(* ===== verification/Settings.v ===== *)
(** * Settings: the layers, their merge, and what a repository may set

    [bingo-core/src/settings.rs], [settings/merge.rs], [settings/approval.rs],
    [approval.rs] with [approval/digest.rs]'s entries, [settings/edit.rs]'s diff and
    [settings/instances.rs].  A layer is a JSON object with where it came from; the
    layers fold into one object, path by path, lowest first; the kernel keeps its keys
    and every plugin gets the keys it claimed.  A repository's layer is code someone
    else wrote: it grants nothing, and what it would run waits for the person. *)

From S2P Require Import Prelude Text Digest Model CommandLine PermPath PermRule PermDecide Chain Catalogue.

(** ** Maps of JSON values *)

(** [get_mut]: the value at a key, changed in place. *)
Fixpoint map_alter (f : Value → Value) (k : str) (m : list (str * Value)) : list (str * Value) :=
  match m with
  | [] => []
  | (k', v) :: m => if bool_decide (k' = k) then (k', f v) :: m else (k', v) :: map_alter f k m
  end.

(** [Map::remove] under [preserve_order]: the last entry takes the place. *)
Definition swap_remove {A} (i : nat) (l : list A) : list A :=
  match last (drop (S i) l) with
  | Some x => take i l ++ x :: removelast (drop (S i) l)
  | None => take i l
  end.
Definition map_remove (k : str) (m : list (str * Value)) : list (str * Value) :=
  match position (fun kv => bool_decide (kv.1 = k)) m with Some i => swap_remove i m | None => m end.

Definition as_object (v : Value) : option (list (str * Value)) := match v with VObject m => Some m | _ => None end.
Definition is_object (v : Value) : bool := match v with VObject _ => true | _ => false end.
Definition contains_key (k : str) (m : list (str * Value)) : bool := option_is_some (map_get k m).

(** ** Layers and claims ([settings.rs]) *)

Inductive Merge := Replace | Accumulate | PersonalAccumulate | ByName.
#[export] Instance Merge_eq_dec : EqDecision Merge.
Proof. solve_decision. Defined.

Inductive LayerOrigin := OUser | ORepository (root : PathBuf) | OExplicit.
Record Layer := mkLayer { ly_origin : LayerOrigin; ly_source : str; ly_value : list (str * Value) }.
Definition is_user (l : Layer) : bool := match ly_origin l with OUser => true | _ => false end.
Definition repository (l : Layer) : option PathBuf := match ly_origin l with ORepository root => Some root | _ => None end.
Definition with_value (l : Layer) (v : list (str * Value)) : Layer := mkLayer (ly_origin l) (ly_source l) v.

Record Claim := mkClaim { cl_plugin : str; cl_keys : list (str * Merge); cl_approve : list str }.

(** [path.split('.')]. *)
Definition segments (path : str) : list str := split_by (N.eqb (chr ".")) path.
Definition root_of (key : str) : str := default key (head (segments key)).
Definition roots (c : Claim) : list str := root_of ∘ fst <$> cl_keys c.

Definition KERNEL_KEYS : list str :=
  [lit "provider"; lit "model"; lit "thinking"; lit "maxTokens"; lit "models"; lit "pictures"; lit "enabledPlugins";
   lit "pluginTrust"; lit "keys"; lit "pinned"; lit "approved"].
Definition CACHE_DAYS : list str := [lit "cacheDays"; lit "cache_days"].

Inductive SettingsError :=
| SeNull (key : str)
| SeConflict (key first second : str)
| SeType (key layer message : str).

Record UnknownKey := mkUnknownKey { uk_source : str; uk_key : str }.

(** ** Approvals ([approval.rs]) *)

Abbreviation Approved := (gmap str (gmap str str)) (only parsing).

Definition verdict (approved : Approved) (root what digest : str) : bool * bool :=
  (** (it may run, the entry changed since it was approved) *)
  match (let? entries := approved !! root in entries !! what) with
  | Some saved => (bool_decide (saved = digest), negb (bool_decide (saved = digest)))
  | None => (false, false)
  end.

(** [BTreeMap]'s order of keys. *)
Definition key_le (a b : str * Value) : Prop := str_le a.1 b.1.
#[export] Instance key_le_dec : RelDecision key_le.
Proof. intros a b. unfold key_le, str_le. apply _. Defined.

Fixpoint canonical (v : Value) : Value :=
  match v with
  | VObject m => VObject (merge_sort key_le ((fix fields m := match m with [] => [] | (k, v) :: m => (k, canonical v) :: fields m end) m))
  | VArray l => VArray (map canonical l)
  | v => v
  end.

(** ** The merge ([merge.rs]) *)

Abbreviation Sourced := (str * Value)%type (only parsing).

Definition owner_step (owners : gmap str str) (claim : Claim) (root : str) : result SettingsError (gmap str str) :=
  match owners !! root with
  | Some first =>
      if bool_decide (first = cl_plugin claim) then Ok (<[root := cl_plugin claim]> owners)
      else Err (SeConflict root first (cl_plugin claim))
  | None => Ok (<[root := cl_plugin claim]> owners)
  end.
Fixpoint try_fold {A B E} (f : B → A → result E B) (acc : B) (l : list A) : result E B :=
  match l with [] => Ok acc | x :: l => let* acc := f acc x in try_fold f acc l end.
Definition owners (claims : list Claim) : result SettingsError (gmap str str) :=
  try_fold (fun owners claim => try_fold (fun owners root => owner_step owners claim root) owners (roots claim))
    (list_to_map ((fun k => (k, lit "kernel")) <$> KERNEL_KEYS)) claims.

Definition modes (claims : list Claim) : gmap str Merge := collect_map (claims ≫= cl_keys).

Definition unknown_keys (layers : list Layer) (owners : gmap str str) : list UnknownKey :=
  layers ≫= (fun layer => mkUnknownKey (ly_source layer) <$> retain (fun k => negb (option_is_some (owners !! k))) (ly_value layer).*1).

Definition child_path (path key : str) : str := if bool_decide (path = []) then key else path ++ chr "." :: key.

(** The values the last [null] left, lowest first. *)
Definition live (values : list Sourced) : list Sourced :=
  drop (match rposition (fun sv : Sourced => is_null sv.2) values with Some i => S i | None => 0 end) values.
Definition expected_list (path layer : str) : SettingsError := SeType path layer (lit "expected a list").
Fixpoint arrays (path : str) (values : list Sourced) : result SettingsError (list Value) :=
  match values with
  | [] => Ok []
  | (source, value) :: values =>
      match as_array value with
      | None => Err (expected_list path source)
      | Some items => let* more := arrays path values in Ok (items ++ more)
      end
  end.
Definition accumulate (path : str) (values : list Sourced) : result SettingsError Value :=
  let* items := arrays path values in
  Ok (VArray (foldl (fun out item => if any (fun x => value_eqb x item) out then out else out ++ [item]) [] items)).
Definition entry_name (path : str) (item : Value) : result SettingsError str :=
  match (let? v := option_or (value_get (lit "name") item) (value_get (lit "id") item) in as_str v) with
  | Some name => Ok name
  | None => Err (SeType path (lit "merged") (lit "every entry needs a string `name` or `id`"))
  end.
Fixpoint named_entries (path : str) (items : list Value) (order : list str) (entries : gmap str Value) : result SettingsError (list str * gmap str Value) :=
  match items with
  | [] => Ok (order, entries)
  | item :: items =>
      let* name := entry_name path item in
      named_entries path items (if option_is_some (entries !! name) then order else order ++ [name]) (<[name := item]> entries)
  end.
Definition by_name (path : str) (values : list Sourced) : result SettingsError Value :=
  let* items := arrays path values in
  let* found := named_entries path items [] ∅ in
  Ok (VArray (omap (fun n => found.2 !! n) found.1)).

(** The keys of all objects, each where it is first seen. *)
Definition object_keys (objects : list (str * list (str * Value))) : list str :=
  foldl (fun keys k => if bool_decide (k ∈ keys) then keys else keys ++ [k]) [] (objects ≫= (fun so => so.2.*1)).
Definition values_at (key : str) (objects : list (str * list (str * Value))) : list Sourced :=
  omap (fun so : str * list (str * Value) => (fun v => (so.1, v)) <$> map_get key so.2) objects.

Section fold.
Context (modes : gmap str Merge).

Definition fold_keys (fold_value : str → list Sourced → result SettingsError (option Value))
    (path : str) (objects : list (str * list (str * Value))) : result SettingsError (list (str * Value)) :=
  try_fold (fun out key =>
    let* value := fold_value (child_path path key) (values_at key objects) in
    Ok (match value with Some value => map_insert key value out | None => out end)) [] (object_keys objects).

(** [fold_value] and [fold_objects], which call each other one level down: [fuel]
    bounds the levels. *)
Fixpoint fold_value_fuel (fuel : nat) (path : str) (values : list Sourced) : result SettingsError (option Value) :=
  match fuel with
  | O => Ok None
  | S fuel =>
      match last (live values) with
      | None => Ok None
      | Some (_, highest) =>
          if bool_decide (path = lit "keys") then Ok (Some highest)
          else if all (fun sv => is_object sv.2) (live values)
          then let* object := fold_keys (fold_value_fuel fuel) path (omap (fun sv : Sourced => (fun o => (sv.1, o)) <$> as_object sv.2) (live values)) in
               Ok (Some (VObject object))
          else match default Replace (modes !! path) with
               | Replace => Ok (Some highest)
               | Accumulate | PersonalAccumulate => let* v := accumulate path (live values) in Ok (Some v)
               | ByName => let* v := by_name path (live values) in Ok (Some v)
               end
      end
  end.
End fold.

(** How deep objects go: the levels a fold has. *)
Fixpoint depth (v : Value) : nat :=
  match v with
  | VObject m => S ((fix fields m := match m with [] => 0 | (_, v) :: m => Nat.max (depth v) (fields m) end) m)
  | _ => 0
  end.
Definition fields_depth (m : list (str * Value)) : nat := foldr (fun kv n => Nat.max (depth kv.2) n) 0 m.
Definition fold_value (modes : gmap str Merge) (path : str) (values : list Sourced) : result SettingsError (option Value) :=
  fold_value_fuel modes (S (foldr (fun sv n => Nat.max (depth sv.2) n) 0 values)) path values.
Definition fold_objects (modes : gmap str Merge) (path : str) (objects : list (str * list (str * Value))) : result SettingsError (list (str * Value)) :=
  fold_keys (fold_value modes) path objects.

(** ** Approval of repository entries ([settings/approval.rs]) *)

(** A value by its dotted path. *)
Fixpoint at_segments (ks : list str) (v : Value) : option Value :=
  match ks with [] => Some v | k :: ks => let? v := value_get k v in at_segments ks v end.
Definition at_path (m : list (str * Value)) (path : str) : option Value := at_segments (segments path) (VObject m).

Fixpoint remove_at (ks : list str) (m : list (str * Value)) : list (str * Value) * bool :=
  match ks with
  | [] => (m, false)
  | [k] => (map_remove k m, contains_key k m)
  | k :: ks =>
      match map_get k m with
      | Some (VObject child) => let '(child, removed) := remove_at ks child in (map_alter (fun _ => VObject child) k m, removed)
      | _ => (m, false)
      end
  end.
Definition notice (code : String.string) (message : str) : str * str := (lit code, message).
Arguments notice code%_string.
Definition personal_layer (claims : list Claim) (layer : Layer) : Layer * list (str * str) :=
  match repository layer with
  | None => (layer, [])
  | Some _ =>
      foldl (fun '(layer, notices) (km : str * Merge) =>
        if bool_decide (km.2 = PersonalAccumulate)
        then let '(value, removed) := remove_at (segments km.1) (ly_value layer) in
             (with_value layer value,
              if removed : bool
              then notices ++ [notice "PROJECT_SETTING_IGNORED" (km.1 ++ lit " in " ++ ly_source layer
                                 ++ lit " is ignored; executable directories must be supplied by the person")]
              else notices)
        else (layer, notices)) (layer, []) (claims ≫= cl_keys)
  end.
Definition personal (layers : list Layer) (claims : list Claim) : list Layer * list (str * str) :=
  let done := personal_layer claims <$> layers in (done.*1, concat done.*2).

Definition canonical_pictures (layer : Layer) : Layer :=
  with_value layer
    (map_alter (fun v =>
       match v with
       | VObject pictures =>
           match map_get (lit "cache_days") pictures with
           | Some value => VObject (map_insert (lit "cacheDays") value (map_remove (lit "cache_days") pictures))
           | None => v
           end
       | _ => v
       end) (lit "pictures") (ly_value layer)).
(** The layers as the merge reads them. *)
Definition prepared (layers : list Layer) (claims : list Claim) : list Layer := canonical_pictures <$> (personal layers claims).1.

Abbreviation Entries := (gmap (str * str) str) (only parsing).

Task objective: Please return exactly the lines from the opening line of the data above through the line with "came from; the", both included and nothing else.

Reply to the task:
(* ===== verification/Settings.v ===== *)
(** * Settings: the layers, their merge, and what a repository may set

    [bingo-core/src/settings.rs], [settings/merge.rs], [settings/approval.rs],
    [approval.rs] with [approval/digest.rs]'s entries, [settings/edit.rs]'s diff and
    [settings/instances.rs].  A layer is a JSON object with where it came from; the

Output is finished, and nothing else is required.